People immediately started grouping themselves into like-shirted groups. People who broke with their group and socialized with the other group had pressure put on them not to do so.
Very interesting stuff.
@sozobe,
I'm certain you will look back and see that this is the way third grade girls act. It's the way third grade girls have acted for millenia.
@Swimpy,
I know. I had a similar situation in third grade. It seems to be when (girls especially?) start experimenting with rebellion and being "bad." Practicing power games.
Writing this all out did help! I tend to get stressed about it because sozlet's stressed about it -- when your kid's crying and upset, you want to fix it. But somehow this helped with perspective.
That stuff is fascinating, DrewDad, I agree.
@sozobe,
I'm impressed with how sozlet is handling it. The other girls obviously want to be her friend. They haven't figured out how to be her friend yet make new ones. It's all or nothing at that age.
@sozobe,
Quote:(She said she wanted to punch O in the eye with the "you're a stupid girl" thing, I said that might not be a good idea but if you look someone in the eye when you're thinking that it can give 'em a good scare... heh.) (And of course part of me is thinking hmmm, maybe that would've been a good idea -- sozlet has a serious punch. Might help her goody-goody image a bit.)
This happened to Jane. Last year she was BFF with a girl (Anna) I didn't really approve of but I let Jane find out for herself that Anna was two-faced and this school year Jane wised up and dropped her. Anna teamed up with another girl and started provoking Jane at lunch. For a long time, Jane brushed it off and made fun of Anna with her other friends (not the nicest thing either). One day it escalated, they got into a shouting match and Anna started pulling Jane's hair. Anna's other friend chimed in and they both started hitting Jane, who in turn hit back with much more force than the other two. Anna started crying and running off and the other girl backed off when
a teacher came running. All three girls were summoned to the principal , parents were called in and each girl got suspended for a day .
Of course, I did speak with Jane at great length and told her that violence
is never the answer and she has to find a way to resolve her conflicts differently, but deep down I was glad that she defended herself so well.

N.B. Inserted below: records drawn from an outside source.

(** ** Intent detection, [detect_intent] *)

(** [os.path.basename(intent_file)] with every [.txt] in it replaced by
    the empty string *)
Definition intent_name (f : IntentFile) : string :=
  Py.replace ".txt" EmptyString (Py.basename (path f)).

(** [set(line.strip() for line in f if line.strip())] *)
Definition keywords (f : IntentFile) : gset string :=
  list_to_set (filter (λ w, w ≠ EmptyString) (Py.strip <$> lines f)).

(** [set(message.lower().split())] *)
Definition message_words (message : string) : gset string :=
  list_to_set (Py.split (Py.lower message)).

(** [len(message_words.intersection(keywords))] *)
Definition score (words : gset string) (f : IntentFile) : nat :=
  size (words ∩ keywords f).

(** [scores[k] = v] on a dictionary kept in insertion order: a key already
    present keeps its position and takes the new value. *)
Fixpoint scores_set (k : string) (v : nat) (scores : list (string * nat))
  : list (string * nat) :=
  match scores with
  | [] => [(k, v)]
  | (k', v') :: rest =>
      if decide (k = k') then (k, v) :: rest
      else (k', v') :: scores_set k v rest
  end.

(** The loop over the intent files, from the empty [scores]. *)
Definition score_files (words : gset string) (intent_files : list IntentFile)
  : list (string * nat) :=
  foldl (λ scores f,
           if (0 <? score words f)%nat
           then scores_set (intent_name f) (score words f) scores
           else scores)
        [] intent_files.

(** [max(scores, key=lambda x: scores[x])] on a non-empty [scores]: the
    first entry, in iteration order, whose value no later entry exceeds. *)
Definition max_entry (first : string * nat) (rest : list (string * nat))
  : string * nat :=
  foldl (λ best kv, if (best.2 <? kv.2)%nat then kv else best) first rest.

Definition detect_intent (intent_files : list IntentFile) (message : string)
  : M string :=
  match score_files (message_words message) intent_files with
  | [] => mret "unknown"
  | first :: rest =>
      let best := max_entry first rest in
      print (PrintDetected best.1 best.2);;
      mret best.1
  end.

(** ** The handlers *)

Section Engine.

(** [bool(coherence_classifier.predict([text])[0])] and
    [category_classifier.predict([text])[0]]. *)
Variable coherence_predict : string → bool.
Variable category_predict : string → string.

Definition call_coherence (text : string) : M bool := λ st,
  (Ok (coherence_predict text),
   {| whatsapp_conversations := whatsapp_conversations st;
      stdout := stdout st;
      predict_calls := predict_calls st ++ [(Coherence, text)] |}).

Definition call_category (text : string) : M string := λ st,
  (Ok (category_predict text),
   {| whatsapp_conversations := whatsapp_conversations st;
      stdout := stdout st;
      predict_calls := predict_calls st ++ [(Category, text)] |}).

Definition high_priority_keywords : list string :=
  ["urgent"; "dangerous"; "hazard"; "fire"; "leak"; "exposed"; "accident";
   "unsafe"; "sewage"; "overflow"].

(** [complaint.title + " " + complaint.description] *)
Definition complaint_text (title description : string) : string :=
  title +:+ " " +:+ description.

(** [POST /api/ai/analyze] *)
Definition analyze_complaint_web (complaint : ComplaintData) : M dict :=
  let text := complaint_text (title complaint) (description complaint) in
  let text_lower := Py.lower text in
  is_valid ← call_coherence text;
  if negb is_valid
  then mret {[ "isComplaintValid" := VBool false;
               "reasoning" := VStr "Invalid complaint text." ]}
  else
    predicted_category ← call_category text;
    let priority :=
      if existsb (λ keyword, Py.contains keyword text_lower) high_priority_keywords
      then "High" else "Medium" in
    let resolution_days := 5 in
    mret {[ "priority" := VStr priority;
            "isComplaintValid" := VBool true;
            "reasoning" := VStr EmptyString;
            "suggestedCategory" := VStr predicted_category;
            "estimatedResolutionDays" := VInt resolution_days ]}.
(** * HLT plugin modules: HLTDisplacedEgammaFilter, AlCaRecoTriggerBitsRcdUpdate
      and the menu-regeneration script.

    The development has two parts.  The first part embeds the code: one
    module per source unit, each definition following the source function of
    the same name.  The second part states and proves the properties. *)

From Stdlib Require Import ZArith QArith Qabs List Bool Lia.
From stdpp Require Import base option strings gmap pretty.
Import ListNotations.

Local Open Scope Z_scope.
#[local] Set Warnings "-clear-no-such-hyp".

(* ===================================================================== *)
(** * Part I.  Embedding of the code                                      *)
(* ===================================================================== *)

(** ** Machine integers *)

Module MachineInt.

(** [unsigned int]: arithmetic modulo 2^32. *)
Definition UINT_MODULUS : Z := 2 ^ 32.
Definition wrap_unsigned (z : Z) : Z := z mod UINT_MODULUS.

(** [int]: 32 bits, two's complement.  Signed overflow is undefined in
    C++; the wrap-around written here is what the usual targets do, and
    the theorems below only rely on runs in which no counter overflows. *)
Definition INT_MAX : Z := 2 ^ 31 - 1.
Definition wrap_signed (z : Z) : Z := (z + 2 ^ 31) mod 2 ^ 32 - 2 ^ 31.

(** [n++] on an [int]. *)
Definition int_incr (n : Z) : Z := wrap_signed (n + 1).

End MachineInt.

(* --------------------------------------------------------------------- *)
(** ** CondTools/HLT/src/AlCaRecoTriggerBitsRcdUpdate.cc                   *)
(* --------------------------------------------------------------------- *)

Module AlCaRecoTriggerBitsRcdUpdate.
Import MachineInt.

Anna and her friend have not even looked at Jane since, never mind provoking her. All is well now!
@CalamityJane,
Good!
Yeah, as parents we can't advise physical altercations... can we? But sometimes I think that it's actually the best thing.
A person who knows a lot about this stuff (he regularly deals with a large group of third-grade girls) said that the thing with girls is that they never seem to
resolve anything. They poke at each other to just
under the boiling point, then back off. Then they do it again. And again. And again.
Whereas boys will take it all the way to the boiling point, fight, and then it's over.
I never really got in any fights but somehow I have a certain glare/ body stance that convinces people that they do NOT want to try fighting me, and I've used that to my advantage many times. (As in, resolved something by scaring someone off even though I didn't actually throw a punch.) That's just a really tricky line though, I was lucky.
@sozobe,
I think Sozlet will have the Glare of Death down in no time, and then she won't
need to beat up anyone.
The reason I think that is that your latest posts on her made me re-read the last 10 pages of this thread. And the impression I take away from them is that she's basically your identical twin, except she was born 30 years after you. That, in turn, made me wonder: what EG traits is she featuring, if any? Anything she inherited from her grandparents?